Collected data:
*** Block opens ***
Definition pset {A : Type} (p : period) (a : A) (m : period_map A) : period_map A :=
  match p with
  | today => {| at_today := a; at_week := at_week m; at_month := at_month m;
                at_quarter := at_quarter m; at_year := at_year m |}
  | week => {| at_today := at_today m; at_week := a; at_month := at_month m;
               at_quarter := at_quarter m; at_year := at_year m |}
  | month => {| at_today := at_today m; at_week := at_week m; at_month := a;
                at_quarter := at_quarter m; at_year := at_year m |}
  | quarter => {| at_today := at_today m; at_week := at_week m; at_month := at_month m;
                  at_quarter := a; at_year := at_year m |}
  | year => {| at_today := at_today m; at_week := at_week m; at_month := at_month m;
               at_quarter := at_quarter m; at_year := a |}
  end.

Record DailyEntry : Type := {
  date : string;
  day_commits : Z;
  day_additions : Z;
  day_deletions : Z;
  day_files_changed : Z
}.

Record DailyTotals : Type := {
  total_commits : Z;
  total_additions : Z;
  total_deletions : Z
}.

Record RepoData : Type := {
  rd_name : string;
  rd_full_name : string;
  rd_url : string;
  rd_description : option string;
  rd_stars : Z;
  rd_forks : Z;
  rd_periods : period_map Stats
}.

Record TopRepo : Type := {
  top_name : string;
  top_url : string;
  top_commits : Z;
  top_additions : Z;
  top_deletions : Z
}.

Record Meta : Type := {
  updated_at : string;
  username : string;
  generated_by : string
}.

Record Metrics : Type := {
  meta : Meta;
  summary : period_map Stats;
  repos : dict RepoData;
  daily : dict DailyTotals;
  languages : dict Z;
  top_repos : list TopRepo
}.

(** ** get_repos_to_track *)

Record Tracking : Type := {
  tracked : list Repository;
  seen : list string
}.

Definition is_seen (key : string) (t : Tracking) : bool :=
  existsb (String.eqb key) (seen t).

(** [repos.append(repo); seen.add(key)] *)
Definition track (repo : Repository) (key : string) : proc Tracking unit :=
  modify (fun t => {| tracked := tracked t ++ [repo]; seen := key :: seen t |}).

(** One entry of the configured list: the lookup is the only step that can
    raise, and the entry is appended without a look at [seen]. *)
Definition track_configured (W : Platform) (entry : string) : proc Tracking unit :=
  let repo_name := strip entry in
  if negb (String.eqb repo_name "") && contains "/"%char repo_name then
    try_except (repo <- lift (api_get_repo W repo_name) ;; track repo repo_name)%proc
  else ret tt.

(** One repository of a discovery listing. *)
Definition track_unseen (repo : Repository) : proc Tracking unit :=
  fun t => if is_seen (full_name repo) t then ret tt t
           else track repo (full_name repo) t.

Definition get_repos_to_track (W : Platform) (cfg : Config) (user : User)
  : res (list Repository) :=
  let start := {| tracked := []; seen := [] |} in
  if negb (String.eqb (REPOS_TO_TRACK cfg) "") then
    returning (for_each (track_configured W) (split ","%char (REPOS_TO_TRACK cfg)))
              tracked start
  else
    returning
      (try_except (for_paged track_unseen (api_auth_repos W)) ;;
       try_except
         (for_paged (fun org => for_paged track_unseen (api_org_repos W org))
                    (api_get_orgs W user)))%proc
      tracked start.

(** ** get_commit_stats *)

Definition count_commit (commit : Commit) : proc Stats unit :=
  (modify (fun s => {| commits := commits s + 1; additions := additions s;
                       deletions := deletions s; files_changed := files_changed s |}) ;;
   st <- lift (commit_stats commit) ;;
   match st with
   | Some (a, d) =>
       modify (fun s => {| commits := commits s;
                           additions := additions s + Z.of_N a;
                           deletions := deletions s + Z.of_N d;
                           files_changed := files_changed s |})
   | None => ret tt
   end ;;
   fs <- lift (commit_files commit) ;;
   match fs with
   | Some (f :: fs') =>
       modify (fun s => {| commits := commits s; additions := additions s;
                           deletions := deletions s;
                           files_changed := files_changed s
                                            + Z.of_nat (List.length (f :: fs')) |})
   | _ => ret tt
   end)%proc.

Definition get_commit_stats (W : Platform) (repo : Repository) (author : string)
  (since until : datetime) : res Stats :=
  returning
    (try_except (for_paged count_commit (api_get_commits W repo author since until)))
    (fun stats => stats) zero_stats.

(** ** get_daily_stats *)

Definition daily_entry (day : string) (s : Stats) : DailyEntry :=
  {| date := day; day_commits := commits s; day_additions := additions s;
     day_deletions := deletions s; day_files_changed := files_changed s |}.

Definition day_start (now : datetime) (i : Z) : datetime := midnight (now - days i).

Definition day_end (now : datetime) (i : Z) : datetime := day_start now i + days 1.

(** [now] is what the function's own call of [datetime.now()] returned. *)
Definition get_daily_stats (W : Platform) (now : datetime) (repo : Repository)
  (author : string) (ndays : Z) : res (list DailyEntry) :=
  mapM (fun i =>
          (stats <- get_commit_stats W repo author (day_start now i) (day_end now i) ;;
           Ret (daily_entry (strftime_ymd (day_start now i)) stats))%res)
       (range_down ndays).

(** ** get_language_stats *)

Definition get_language_stats (W : Platform) (repo : Repository) : res (dict N) :=
  match api_get_languages W repo with
  | Ret d => Ret d
  | Raise _ => Ret []
  end.

(** ** collect_all_metrics *)

Definition all_periods : list period := [today; week; month; quarter; year].

Definition period_window (now : datetime) (p : period) : datetime * datetime :=
  match p with
  | today => (midnight (now - days 1), now)
  | week => (now - days 7, now)
  | month => (now - days 30, now)
  | quarter => (now - days 90, now)
  | year => (now - days 365, now)
  end.

(** [periods.items()] *)
Definition periods (now : datetime) : list (period * (datetime * datetime)) :=
  map (fun p => (p, period_window now p)) all_periods.

(** [for key in [...]: total[key] += stats[key]] *)
Definition add_stats (total stats : Stats) : Stats :=
  {| commits := commits total + commits stats;
     additions := additions total + additions stats;
     deletions := deletions total + deletions stats;
     files_changed := files_changed total + files_changed stats |}.

Definition set_periods (ps : period_map Stats) (d : RepoData) : RepoData :=
  {| rd_name := rd_name d; rd_full_name := rd_full_name d; rd_url := rd_url d;
     rd_description := rd_description d; rd_stars := rd_stars d;
     rd_forks := rd_forks d; rd_periods := ps |}.

Definition set_summary (s : period_map Stats) (r : Metrics) : Metrics :=
  {| meta := meta r; summary := s; repos := repos r; daily := daily r;
     languages := languages r; top_repos := top_repos r |}.

Definition set_repos (d : dict RepoData) (r : Metrics) : Metrics :=
  {| meta := meta r; summary := summary r; repos := d; daily := daily r;
     languages := languages r; top_repos := top_repos r |}.

Definition set_daily (d : dict DailyTotals) (r : Metrics) : Metrics :=
  {| meta := meta r; summary := summary r; repos := repos r; daily := d;
     languages := languages r; top_repos := top_repos r |}.

Definition set_languages (d : dict Z) (r : Metrics) : Metrics :=
  {| meta := meta r; summary := summary r; repos := repos r; daily := daily r;
     languages := d; top_repos := top_repos r |}.

Definition set_top_repos (l : list TopRepo) (r : Metrics) : Metrics :=
  {| meta := meta r; summary := summary r; repos := repos r; daily := daily r;
     languages := languages r; top_repos := l |}.

(** The body of the loop over [periods.items()] for one repository. *)
Definition period_step (W : Platform) (cfg : Config) (repo : Repository)
  (acc : RepoData * Metrics * bool) (p : period * (datetime * datetime))
  : res (RepoData * Metrics * bool) :=
  let '(repo_data, results, has_activity) := acc in
  let '(period_name, (since, until)) := p in
  (stats <- get_commit_stats W repo (GH_USERNAME cfg) since until ;;
   let repo_data := set_periods (pset period_name stats (rd_periods repo_data)) repo_data in
   let results :=
     set_summary (pset period_name (add_stats (pget period_name (summary results)) stats)
                       (summary results)) results in
   let has_activity := if 0 <? commits stats then true else has_activity in
   Ret (repo_data, results, has_activity))%res.

Definition zero_totals : DailyTotals :=
  {| total_commits := 0; total_additions := 0; total_deletions := 0 |}.

(** The body of [for day in daily]. *)
Definition add_day (results : Metrics) (day : DailyEntry) : Metrics :=
  set_daily
    (dict_update zero_totals (date day)
       (fun t => {| total_commits := total_commits t + day_commits day;
                    total_additions := total_additions t + day_additions day;
                    total_deletions := total_deletions t + day_deletions day |})
       (daily results))
    results.

(** The body of [for lang, bytes_count in languages.items()]. *)
Definition add_language (results : Metrics) (kv : string * N) : Metrics :=
  set_languages
    (dict_update 0 (fst kv) (fun b => b + Z.of_N (snd kv)) (languages results))
    results.

(** The body of [for repo in repos]; [tick] counts the calls of
    [datetime.now()] made so far. The loop over the periods assigns all five
    keys of [repo_data['periods']], so the value it starts from never shows. *)
Definition process_repo (W : Platform) (cfg : Config)
  (ps : list (period * (datetime * datetime)))
  (st : nat * Metrics) (repo : Repository) : res (nat * Metrics) :=
  let '(tick, results) := st in
  let repo_data :=
    {| rd_name := name repo; rd_full_name := full_name repo; rd_url := html_url repo;
       rd_description := description repo; rd_stars := stargazers_count repo;
       rd_forks := forks_count repo; rd_periods := pconst zero_stats |} in
  ('(repo_data, results, has_activity) <-
     foldM (period_step W cfg repo) ps (repo_data, results, false) ;;
   '(tick, results) <-
     (if has_activity : bool then
        daily <- get_daily_stats W (clock W tick) repo (GH_USERNAME cfg) 90 ;;
        Ret (S tick, fold_left add_day daily results)
      else Ret (tick, results)) ;;
   languages <- get_language_stats W repo ;;
   let results := fold_left add_language languages results in
   let results :=
     if has_activity : bool then
       set_repos (dict_set (full_name repo) repo_data (repos results)) results
     else results in
   Ret (tick, results))%res.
*** Block closes ***
PROBLEM DETAILS:
Lines from the top of the data above through the line containing "at_month := a;" must be repeated exactly. All other lines stay out.

TASK RESPONSE:
Definition pset {A : Type} (p : period) (a : A) (m : period_map A) : period_map A :=
  match p with
  | today => {| at_today := a; at_week := at_week m; at_month := at_month m;
                at_quarter := at_quarter m; at_year := at_year m |}
  | week => {| at_today := at_today m; at_week := a; at_month := at_month m;
               at_quarter := at_quarter m; at_year := at_year m |}
  | month => {| at_today := at_today m; at_week := at_week m; at_month := a;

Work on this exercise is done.